ACTION ITEM:
In the entries below, spot each line with the word "unfold" and copy it.

Entries taken from a collection:

══════════

(** X15: [cleanseString] is idempotent, and the strings it leaves as they
    are are exactly those without [<] and [>]; an ampersand, and so an
    entity already present, is not escaped. *)
Theorem cleanseString_idempotent :
  forall s : string,
    Http.cleanseString (Http.cleanseString s) = Http.cleanseString s /\
    (Http.cleanseString s = s <->
       Http.occurs "<" s = false /\ Http.occurs ">" s = false).
Proof.
  intros s.
  assert (Fix : forall x, Http.occurs "<" x = false ->
                          Http.occurs ">" x = false ->
                          Http.cleanseString x = x).
  { intros x Hl Hg. unfold Http.cleanseString.
    rewrite (replace_char_absent "<" _ x Hl).
    apply replace_char_absent. exact Hg. }
  assert (No : Http.occurs "<" (Http.cleanseString s) = false /\
               Http.occurs ">" (Http.cleanseString s) = false).
  { unfold Http.cleanseString. split.
    - apply replace_char_keeps_absent; [reflexivity | ].
      apply replace_char_removes. reflexivity.
    - apply replace_char_removes. reflexivity. }
  split; [apply Fix; apply No | ].
  split; [intros E; rewrite <- E; exact No | intros [Hl Hg]; apply Fix;
                                               assumption].
Qed.

(** X16: [cleanseString] works character by character: it distributes
    over concatenation, and the result is longer than the input by three
    characters for every [<] and every [>]. *)
Theorem cleanseString_distributes_and_grows :
  forall a b : string,
    Http.cleanseString (a ++ b)
      = (Http.cleanseString a ++ Http.cleanseString b)%string /\
    String.length (Http.cleanseString a)
      = (String.length a + 3 * (Http.count "<" a + Http.count ">" a))%nat.
Proof.
  intros a b. unfold Http.cleanseString. split.
  - rewrite !replace_char_app. reflexivity.
  - pose proof (replace_char_length "<" "&lt;" a) as H1.
    pose proof (replace_char_length ">" "&gt;"
                  (Http.replace_char "<" "&lt;" a)) as H2.
    rewrite (replace_char_count_other ">" "<" "&lt;" a eq_refl eq_refl)
      in H2.
    cbn [String.length] in H1, H2. lia.
Qed.

(** ** Channel ids *)

Section ChannelIds.

Import Http.

Local Open Scope string_scope.

Lemma split_on_nonempty (sep : ascii) (s : string) : split_on sep s <> [].
Proof.
  destruct s as [ | a s]; cbn; [discriminate | ].
  destruct (Ascii.eqb a sep); [discriminate | ].
  destruct (split_on sep s); discriminate.
Qed.

(** A string without the separator is a single part. *)
Lemma split_on_absent (sep : ascii) (s : string) :
  occurs sep s = false -> split_on sep s = [s].
Proof.
  induction s as [ | a s IH]; intros H; [reflexivity | ].
  cbn in H. apply orb_false_iff in H. destruct H as [Ha Hs].
  cbn. rewrite Ha, (IH Hs). reflexivity.
Qed.

(** Joining the parts with the separator gives the string back. *)
Lemma split_on_join (sep : ascii) (s : string) :
  String.concat (String sep EmptyString) (split_on sep s) = s.
Proof.
  induction s as [ | a s IH]; [reflexivity | ].
  cbn [split_on]. pose proof (split_on_nonempty sep s) as Hne.
  destruct (Ascii.eqb a sep) eqn:E.
  - apply Ascii.eqb_eq in E. subst a.
    destruct (split_on sep s) as [ | p ps]; [congruence | ].
    change (String.concat (String sep EmptyString) (EmptyString :: p :: ps))
      with (String sep
              (String.concat (String sep EmptyString) (p :: ps))).
    rewrite IH. reflexivity.
  - destruct (split_on sep s) as [ | p ps]; [congruence | ].
    destruct ps as [ | q ps].
    + cbn in IH |- *. rewrite IH. reflexivity.
    + change (String.concat (String sep EmptyString)
                (String a p :: q :: ps))
        with (String a
                (String.concat (String sep EmptyString) (p :: q :: ps))).
      rewrite IH. reflexivity.
Qed.

Lemma split_on_parts (sep : ascii) (s : string) :
  Forall (fun p => occurs sep p = false) (split_on sep s).
Proof.
  induction s as [ | a s IH]; [repeat constructor | ].
  cbn [split_on]. destruct (Ascii.eqb a sep) eqn:E.
  - constructor; [reflexivity | exact IH].
  - destruct (split_on sep s) as [ | p ps]; [repeat constructor | ].
    + cbn. rewrite E. reflexivity.
    + inversion IH as [ | ? ? Hp Hps]; subst.
      constructor; [cbn; rewrite E, Hp; reflexivity | exact Hps].
Qed.

(** What follows the last separator is the last part. *)
Lemma split_on_last (sep : ascii) (seg : string) :
  occurs sep seg = false ->
  forall prefix,
    split_on sep (prefix ++ String sep seg)
      = (split_on sep prefix ++ [seg])%list.
Proof.
  intros Hseg. induction prefix as [ | a prefix IH].
  - cbn. rewrite Ascii.eqb_refl, (split_on_absent sep seg Hseg).
    reflexivity.
  - cbn [append split_on]. rewrite IH.
    destruct (Ascii.eqb a sep); [reflexivity | ].
    pose proof (split_on_nonempty sep prefix) as Hne.
    destruct (split_on sep prefix) as [ | p ps]; [congruence | ].
    reflexivity.
Qed.

Lemma splice_last_snoc {A : Type} (l : list A) (x : A) :
  splice_last (l ++ [x]) = [x].
Proof. unfold splice_last. rewrite rev_app_distr. reflexivity. Qed.

End ChannelIds.

(** X17: splitting a URL at [/] and joining the parts with [/] gives the
    URL back, no part contains a [/], and the channel id is always
    defined. *)
Theorem split_join_round_trip :
  forall url : string,
    String.concat "/" (Http.split_on "/" url) = url /\
    Forall (fun p => Http.occurs "/" p = false) (Http.split_on "/" url) /\
    exists id, Http.channelId_of url = Some id
               /\ Http.occurs "/" id = false.
Proof.
  intros url. split; [apply split_on_join | ].
  pose proof (split_on_parts "/" url) as Hp.
  split; [exact Hp | ].
  unfold Http.channelId_of, Http.splice_last.
  pose proof (split_on_nonempty "/" url) as Hne.
  assert (Hr : Forall (fun p => Http.occurs "/" p = false)
                 (rev (Http.split_on "/" url))).
  { apply Forall_rev. exact Hp. }
  destruct (rev (Http.split_on "/" url)) as [ | x xs] eqn:E.
  - exfalso. apply Hne. apply (f_equal (@rev string)) in E.
    rewrite rev_involutive in E. exact E.
  - exists x. split; [reflexivity | ].
    inversion Hr; assumption.
Qed.

(** X18: the channel id of a URL is what follows its last [/]: for a URL
    [prefix/id] with no [/] in [id] it is [id] (the empty string when the
    URL ends in [/]), and a URL without any [/] is its own channel id. *)
Theorem channelId_is_last_segment :
  forall prefix id : string,
    Http.occurs "/" id = false ->
    Http.channelId_of (prefix ++ String "/" id) = Some id /\
    Http.channelId_of id = Some id.
Proof.
  intros prefix id H. unfold Http.channelId_of. split.
  - rewrite (split_on_last "/" id H prefix), splice_last_snoc. reflexivity.
  - rewrite (split_on_absent "/" id H). reflexivity.
Qed.

(** The path of a channel page. *)
Lemma channelId_is_last_segment_witness :
  Http.occurs "/" "kqXsJxgL" = false /\
  Http.channelId_of ("/listen/radio-one" ++ String "/" "kqXsJxgL")
    = Some "kqXsJxgL"%string.
Proof.
  assert (H : Http.occurs "/" "kqXsJxgL" = false) by reflexivity.
  split; [exact H | ].
  exact (proj1 (channelId_is_last_segment "/listen/radio-one" "kqXsJxgL" H)).
Defined.

(** ** Adding a favorite *)

Section Favorites.

Import Http.

Local Open Scope string_scope.

(** A truthy value is a filled string, or it is not a string at all. *)
Lemma truthy_cases (v : option Json) :
  truthy v = true ->
  (exists s, filled v = Some s /\ v = Some (JString s)
             /\ cleanse_value v = JS.Normal (cleanseString s))
  \/ (filled v = None /\ exists e, cleanse_value v = JS.Throw e).
Proof.
  intros H.
  destruct v as [[ | b | n | [ | a s] | items | members] | ]; cbn in H;
    try discriminate H;
    try (right; split; [reflexivity | eexists; reflexivity]).
  left. exists (String a s). repeat split.
Qed.

Lemma filled_truthy (v : option Json) (s : string) :
  filled v = Some s ->
  truthy v = true /\ cleanse_value v = JS.Normal (cleanseString s).
Proof.
  destruct v as [[ | b | n | [ | a x] | items | members] | ]; cbn;
    intros H; try discriminate H.
  injection H as <-. split; reflexivity.
Qed.

(** Only an object has the three properties. *)
Lemma get_truthy (key : string) (data : Json) :
  truthy (get key data) = true -> truthy (Some data) = true.
Proof. destruct data; cbn; try discriminate. reflexivity. Qed.

Lemma cleansed_clean (x : string) :
  occurs "<" (cleanseString x) = false /\ occurs ">" (cleanseString x) = false.
Proof.
  unfold cleanseString. split.
  - apply replace_char_keeps_absent; [reflexivity | ].
    apply replace_char_removes. reflexivity.
  - apply replace_char_removes. reflexivity.
Qed.

End Favorites.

══════════

RESPONSE BOX:
  { intros x Hl Hg. unfold Http.cleanseString.
  { unfold Http.cleanseString. split.
  intros a b. unfold Http.cleanseString. split.
Proof. unfold splice_last. rewrite rev_app_distr. reflexivity. Qed.
  unfold Http.channelId_of, Http.splice_last.
  intros prefix id H. unfold Http.channelId_of. split.
  unfold cleanseString. split.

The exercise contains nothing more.